Brasil reduziu a instabilidade cevar de pacto com a ONU, mas celebração não chegou às bordas da cidade, onde crianças, jovens e idosos continuam pulando refeições
No Brasil, a lazeira é medida pela Graduação Brasileira de Instabilidade Nutrir (EBIA). São quatro níveis, registrados em planilhas do IBGE: segurança cevar significa chegada regular a refeições adequadas; na instabilidade ligeiro, há receio de faltar comida; na moderada, as refeições diminuem; na grave, há dias sem consumir. É técnica. Mas a privação também se mede pelo repercussão na geladeira. Para os órgãos de controle, é número. Não tem rosto.
Nas periferias, território formado por autoconstrução e privação de infraestrutura pública, a rotina começa antes do sol. Abre-se a porta da geladeira: duas garrafas de chuva, sobras de farinha, um pote de açúcar quase vazio e um ovo. A cena representa 58,7% da população urbana com qualquer intensidade de instabilidade cevar. Desses, 28,5 milhões estão no nível grave. É o caso de dona Izabel, que mistura açúcar e chuva, serve às duas crianças antes da escola e labareda de moca da manhã. Se o mais novo não reclamar, divide-se o que há entre os dois. Ela? Come mais tarde, se der. Mas, porquê é dia de lição, a repasto está garantida. Bojo enxurro, ao menos naquela manhã.
O Brasil comemorou, e já não era sem tempo, ter saído do Planta da Rafa em 2024 — e com razão. A celebração não chegou às bordas da cidade, onde crianças, jovens e idosos continuam pulando refeições. Nos domicílios chefiados por mulheres, 20,8% enfrentavam instabilidade cevar ligeiro, 6,2% estavam em situação moderada e 4,6% viviam em requisito grave (RASEAM 2025). Apesar dos auxílios, em lares chefiados por mulheres negras com filhos, porquê o de dona Izabel, o Bolsa Família cobre exclusivamente segmento do dispêndio de uma cesta básica. O restante vem de fiado, de favores ou da habilidade de multiplicar o pouco.

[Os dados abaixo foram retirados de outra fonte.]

(** * Dataset Manager: key management, envelope encryption, record store,
      ingestion and tag extraction.

    A shallow embedding of the JavaScript sources
      - [src/crypto/keyManager.js]  (classes [KeyManager] and [Encryption]),
      - [src/ai/apiClient.js]       (class [AIAPIClient]),
      - [src/db/indexedDB.js]       (class [IndexedDBManager]) with [src/db/schema.js],
      - [src/utils/fileHandler.js]  (class [FileHandler]),
      - [src/ui/categoryManager.js] (class [CategoryManager]),
      - [src/ai/tagProcessor.js]    (class [TagProcessor]),
      - [src/ui/settings.js]        (class [SettingsManager]),
      - [src/utils/validators.js]   (class [Validators]),
    followed by the properties proved about them.

    The file has three parts: the model (definitions only), a small concrete
    platform on which the model runs, and the theorems. *)

From Stdlib Require Import ZArith NArith List String Ascii Bool Lia.
From Stdlib.Strings Require Import Byte.
From stdpp Require Import base option list gmap strings fin_maps.

Local Open Scope string_scope.
Local Open Scope list_scope.

(* ===================================================================== *)
(** * Part I. The model                                                    *)
(* ===================================================================== *)

(* --------------------------------------------------------------------- *)
(** ** 1. JavaScript text, as the tag extractor sees it                    *)
(* --------------------------------------------------------------------- *)

(** [AIAPIClient.extractTags] looks inside its string: it counts UTF-16 code
    units ([length], [substring]) and tests single code units against
    character classes, one of which contains U+2022.  A response is therefore
    a list of code units.  Strings that the program only stores and compares
    (identifiers, names, base64 text) are plain [string]s further down. *)
Module JsText.

Definition code_unit := N.
Definition jsstring := list code_unit.

Definition unit_of_ascii (a : ascii) : code_unit := N_of_ascii a.

(** An ASCII literal as a JavaScript string. *)
Fixpoint js (s : string) : jsstring :=
  match s with
  | EmptyString => []
  | String a s' => unit_of_ascii a :: js s'
  end.

Fixpoint take_while {A} (p : A -> bool) (l : list A) : list A :=
  match l with
  | [] => []
  | x :: l' => if p x then x :: take_while p l' else []
  end.

Fixpoint drop_while {A} (p : A -> bool) (l : list A) : list A :=
  match l with
  | [] => []
  | x :: l' => if p x then drop_while p l' else l
  end.

(** The regular-expression class [\s], which is also what [trim] removes:
    ECMAScript WhiteSpace and LineTerminator. *)
Definition is_space (c : code_unit) : bool :=
  ((9 <=? c) && (c <=? 13) || (c =? 32) || (c =? 160) || (c =? 5760)
   || (8192 <=? c) && (c <=? 8202) || (c =? 8232) || (c =? 8233)
   || (c =? 8239) || (c =? 8287) || (c =? 12288) || (c =? 65279))%N.

(** The class [\d]. *)
Definition is_digit (c : code_unit) : bool := ((48 <=? c) && (c <=? 57))%N.

(** The class [[,\n;]]. *)
Definition is_delimiter (c : code_unit) : bool :=
  ((c =? 44) || (c =? 10) || (c =? 59))%N.

(** The class [[-•*]]: hyphen-minus, U+2022 BULLET, asterisk. *)
Definition is_bullet (c : code_unit) : bool :=
  ((c =? 45) || (c =? 8226) || (c =? 42))%N.

(** [s.split(re)] for a regular expression matching exactly one code unit of
    the class [p]: every match ends a fragment, and the text after the last
    match (possibly empty) is the last fragment. *)
Fixpoint split (p : code_unit -> bool) (s : jsstring) : list jsstring :=
  match s with
  | [] => [[]]
  | c :: s' =>
      if p c then [] :: split p s'
      else match split p s' with
           | [] => [[c]]
           | f :: fs => (c :: f) :: fs
           end
  end.

Definition trimStart (s : jsstring) : jsstring := drop_while is_space s.
Definition trimEnd (s : jsstring) : jsstring := rev (drop_while is_space (rev s)).

(** [s.trim()]. *)
Definition trim (s : jsstring) : jsstring := trimEnd (trimStart s).

(** [s.replace(/^[-•*]\s*/, '')]. *)
Definition replace_bullet (s : jsstring) : jsstring :=
  match s with
  | c :: r => if is_bullet c then drop_while is_space r else s
  | [] => []
  end.

(** [s.replace(/^\d+\.\s*/, '')]: the greedy run of digits has to be followed
    at once by a full stop (46); giving digits back cannot help, since the
    next unit would then be a digit. *)
Definition replace_numbering (s : jsstring) : jsstring :=
  match take_while is_digit s, drop_while is_digit s with
  | _ :: _, d :: r => if (d =? 46)%N then drop_while is_space r else s
  | _, _ => s
  end.

(** [s.substring(0, n)]. *)
Definition substring0 (n : nat) (s : jsstring) : jsstring := take n s.

(** [a.slice(0, n)]. *)
Definition slice0 {A} (n : nat) (a : list A) : list A := take n a.

(** [!s]: the empty string is the only falsy one. *)
Definition is_empty (s : jsstring) : bool :=
  match s with
  | [] => true
  | _ :: _ => false
  end.

(** [a === b] on strings. *)
Fixpoint same_text (a b : jsstring) : bool :=
  match a, b with
  | [], [] => true
  | x :: a', y :: b' => (x =? y)%N && same_text a' b'
  | _, _ => false
  end.

(** [array.includes(t)] on an array of strings. *)
Definition includes (t : jsstring) (array : list jsstring) : bool :=
  existsb (same_text t) array.

End JsText.

(* --------------------------------------------------------------------- *)
(** ** 2. [AIAPIClient.extractTags]                                        *)
(* --------------------------------------------------------------------- *)

Module TagExtraction.
Import JsText.

(** The chain applied to each [line] of the loop. *)
Definition cleaned (line : jsstring) : jsstring :=
  substring0 50 (replace_numbering (replace_bullet (trim line))).

(** One turn of [for (const line of lines)]: [tags.push(cleaned)] under the
    length test. *)
Definition extractTags_body (tags : list jsstring) (line : jsstring) : list jsstring :=
  let c := cleaned line in
  if (2 <? length c)%nat && (length c <? 100)%nat then tags ++ [c] else tags.

Definition extractTags (response : jsstring) : list jsstring :=
  let lines := split is_delimiter response in
  let tags := fold_left extractTags_body lines [] in
  slice0 10 tags.

(** The rule as the specification words it, stage by stage. *)
Definition rule_fragments (response : jsstring) : list jsstring :=
  split is_delimiter response.

Definition rule_strip_marker (fragment : jsstring) : jsstring :=
  replace_numbering (replace_bullet fragment).

Definition rule_normalise (fragment : jsstring) : jsstring :=
  take 50 (rule_strip_marker (trim fragment)).

Definition rule_keep (t : jsstring) : bool :=
  (2 <? length t)%nat && (length t <? 100)%nat.

Definition tag_rule (response : jsstring) : list jsstring :=
  take 10 (List.filter rule_keep (List.map rule_normalise (rule_fragments response))).

(** The characters the rule names, as UTF-16 code units: comma, newline and
    semicolon; hyphen-minus, U+2022 BULLET and asterisk; the full stop; and
    white space as ECMAScript has it (TAB, LF, VT, FF, CR, SP, NBSP, U+1680,
    U+2000 to U+200A, LS, PS, U+202F, U+205F, U+3000, U+FEFF). *)
Definition rule_delimiters : list code_unit := [44; 10; 59]%N.

Definition rule_bullets : list code_unit := [45; 8226; 42]%N.

Definition rule_full_stop : code_unit := 46%N.

Definition rule_white_space : list code_unit :=
  [9; 10; 11; 12; 13; 32; 160; 5760;
   8192; 8193; 8194; 8195; 8196; 8197; 8198; 8199; 8200; 8201; 8202;
   8232; 8233; 8239; 8287; 12288; 65279]%N.

(** A decimal digit, [0] to [9]. *)
Definition rule_digit (c : code_unit) : Prop := (48 <= c <= 57)%N.

(** The text does not begin with white space. *)
Definition rule_starts_clean (s : jsstring) : Prop :=
  match s with
  | [] => True
  | c :: _ => ~ In c rule_white_space
  end.

End TagExtraction.

(* --------------------------------------------------------------------- *)
(** ** 3. Exceptions and the state-and-exception monad                     *)
(* --------------------------------------------------------------------- *)

(** A thrown JavaScript value: [new Error(message)] has the name ["Error"];
    the platform raises [DOMException]s and [SyntaxError]s under their own
    names. *)
Record exn := mkExn { exn_name : string; exn_message : string }.

Definition Error (message : string) : exn := mkExn "Error" message.

Inductive result (A : Type) : Type :=
| Ok (a : A)
| Throw (e : exn).
Arguments Ok {A} a.
Arguments Throw {A} e.

(** A method body: it runs on a state, returns or throws, and leaves a state
    behind either way (what was written before a [throw] stays written). *)
Definition JS (S A : Type) : Type := S -> result A * S.

Definition ret {S A} (a : A) : JS S A := fun s => (Ok a, s).

Definition throw {S A} (e : exn) : JS S A := fun s => (Throw e, s).

Definition bind {S A B} (c : JS S A) (k : A -> JS S B) : JS S B :=
  fun s => match c s with
           | (Ok a, s') => k a s'
           | (Throw e, s') => (Throw e, s')
           end.

(** [try { c } catch (error) { h error }]. *)
Definition try_catch {S A} (c : JS S A) (h : exn -> JS S A) : JS S A :=
  fun s => match c s with
           | (Ok a, s') => (Ok a, s')
           | (Throw e, s') => h e s'
           end.

Definition gets {S A} (f : S -> A) : JS S A := fun s => (Ok (f s), s).

Definition modify {S} (f : S -> S) : JS S unit := fun s => (Ok tt, f s).

(** A value the platform may refuse to produce. *)
Definition lift_result {S A} (r : result A) : JS S A := fun s => (r, s).

Declare Scope js_scope.
Delimit Scope js_scope with js.
Notation "'let*' x := c 'in' k" := (bind c (fun x => k))
  (at level 10, x pattern, c at level 100, k at level 200) : js_scope.
Local Open Scope js_scope.

(** [for (const x of xs) { body x }]. *)
Fixpoint for_of {S A} (xs : list A) (body : A -> JS S unit) : JS S unit :=
  match xs with
  | [] => ret tt
  | x :: xs' => let* _ := body x in for_of xs' body
  end.

(** JavaScript truthiness of a value that is [null]/[undefined] or a string:
    only a non-empty string is truthy. *)
Definition truthy (v : option string) : bool :=
  match v with
  | Some s => negb (String.eqb s "")
  | None => false
  end.

(** [v || d] for such a value and a string default. *)
Definition or_default (v : option string) (d : string) : string :=
  match v with
  | Some s => if String.eqb s "" then d else s
  | None => d
  end.

(* --------------------------------------------------------------------- *)
(** ** 4. The browser platform                                             *)
(* --------------------------------------------------------------------- *)

(** Algorithm parameters handed to [crypto.subtle]. *)
Record Pbkdf2Params := mkPbkdf2Params {
  pbkdf2_name : string;
  pbkdf2_salt : list byte;
  pbkdf2_iterations : N;
  pbkdf2_hash : string }.

Record AesKeyGenParams := mkAesKeyGenParams {
  aes_name : string;
  aes_length : N }.

Record Blob := mkBlob { blob_bytes : list byte; blob_type : string }.

Record File := mkFile { file_name : string; file_type : string; file_bytes : list byte }.

(** [file.size]. *)
Definition file_size (f : File) : Z := Z.of_nat (length (file_bytes f)).

(** A [File] is a [Blob]. *)
Definition blob_of_file (f : File) : Blob := mkBlob (file_bytes f) (file_type f).

Inductive MediaType := image | video.

Definition MediaType_name (t : MediaType) : string :=
  match t with image => "image" | video => "video" end.

(** What the program calls and does not define: Web Crypto, the base64 and
    UTF-8 codecs, [JSON] on the one record shape it is used for, and the
    decoding of pictures and films behind the two media processors. *)
Class WebPlatform := {
  CryptoKey : Type;
  (** [new TextEncoder().encode(s)] and [new TextDecoder().decode(b)] *)
  TextEncoder_encode : string -> list byte;
  TextDecoder_decode : list byte -> string;
  (** [btoa(binary)]; [atob(base64)], [None] for [InvalidCharacterError] *)
  btoa : string -> string;
  atob : string -> option string;
  (** [JSON.stringify({ encrypted, iv })], and
      [const { encrypted, iv } = JSON.parse(text)] read as the two strings
      that reach [atob]; [None] when parsing or destructuring throws *)
  JSON_stringify_test : string -> string -> string;
  JSON_parse_test : string -> option (string * string);
  (** [crypto.subtle.importKey(format, keyData, algorithm, extractable, usages)] *)
  subtle_importKey : string -> list byte -> string -> bool -> list string -> CryptoKey;
  (** [crypto.subtle.deriveKey(algorithm, baseKey, derivedKeyType, extractable, usages)] *)
  subtle_deriveKey :
    Pbkdf2Params -> CryptoKey -> AesKeyGenParams -> bool -> list string -> CryptoKey;
  (** [crypto.subtle.encrypt({ name: 'AES-GCM', iv }, key, data)] *)
  subtle_encrypt : list byte -> CryptoKey -> list byte -> list byte;
  (** [crypto.subtle.decrypt({ name: 'AES-GCM', iv }, key, data)],
      [None] when the promise rejects (authentication fails) *)
  subtle_decrypt : list byte -> CryptoKey -> list byte -> option (list byte);
  (** a JavaScript number that the program passes on without computing on it *)
  JsNumber : Type;
  number_zero : JsNumber;
  number_truthy : JsNumber -> bool;
  (** loading a picture: [naturalWidth], [naturalHeight], or [onerror] *)
  image_dimensions : File -> option (Z * Z);
  (** loading a film: [videoWidth], [videoHeight], [duration], or [onerror] *)
  video_dimensions : File -> option (Z * Z * JsNumber);
  (** the canvas work of [generateThumbnail], per processor *)
  render_thumbnail : MediaType -> File -> result Blob }.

Viver longe do núcleo encarece tudo. O trajeto quotidiano ao trabalho pode levar até três horas. Se a renda vem de bicos, empregos temporários ou outras receitas advindas da informalidade, talvez alcance um salário-mínimo. A instabilidade cevar não é só sobre provimento, envolve intervalo, transporte e disponibilidade de serviços públicos. Quando 26% das casas não têm provimento regular de chuva e 34% carecem de coleta de esgoto, preparar arroz deixa de ser tarefa simples e passa a ser duelo logístico.
Em 2025, o Programa de Obtenção de Mantimentos prevê R$ 1 bilhão, mas exclusivamente 22% dos municípios participam do Sistema Pátrio de Segurança Nutrir e Nutricional (Sisan). Significa que governos não se importam em transformar política em comida na mesa. Para famílias porquê a de dona Izabel, os mantimentos chegam antes aos relatórios do que às panelas, e muitas vezes o favor sequer é solicitado.
Ainda assim, surgem iniciativas locais: hortas comunitárias, cozinhas coletivas, bancos de víveres e redes de troca nascem do conhecimento de quem vive nessas áreas, construindo uma rede de soluções locais que poderiam lucrar mais espaço nas decisões sobre políticas de provimento. Políticas gerais nem sempre atendem realidades locais.
A escassez de hoje molda o Brasil de 2030. Em breve, o número de idosos superará o de crianças de zero a 14 anos, segundo o Ministério da Saúde. Cada moçoilo subnutrida será um adulto com menor capacidade produtiva em um país que precisará sustentar uma população envelhecida. Superar a instabilidade cevar exige mais que indicadores internacionais: significa reconhecer que famílias que escolhem entre transporte e sustento vivem um problema presente e preparam, sem querer, uma crise futura.
O duelo não é exclusivamente prometer refeições agora, mas erigir a base humana do país que queremos a partir de 2030. Isso implica transformar as estruturas que mantêm a exclusão, entendendo que, se a privação tem endereço, nome e sobrenome, as soluções também precisam ter. O tempo é limitado: as crianças que hoje enfrentam carência cevar serão os jovens de 2030. Que país estamos escolhendo erigir?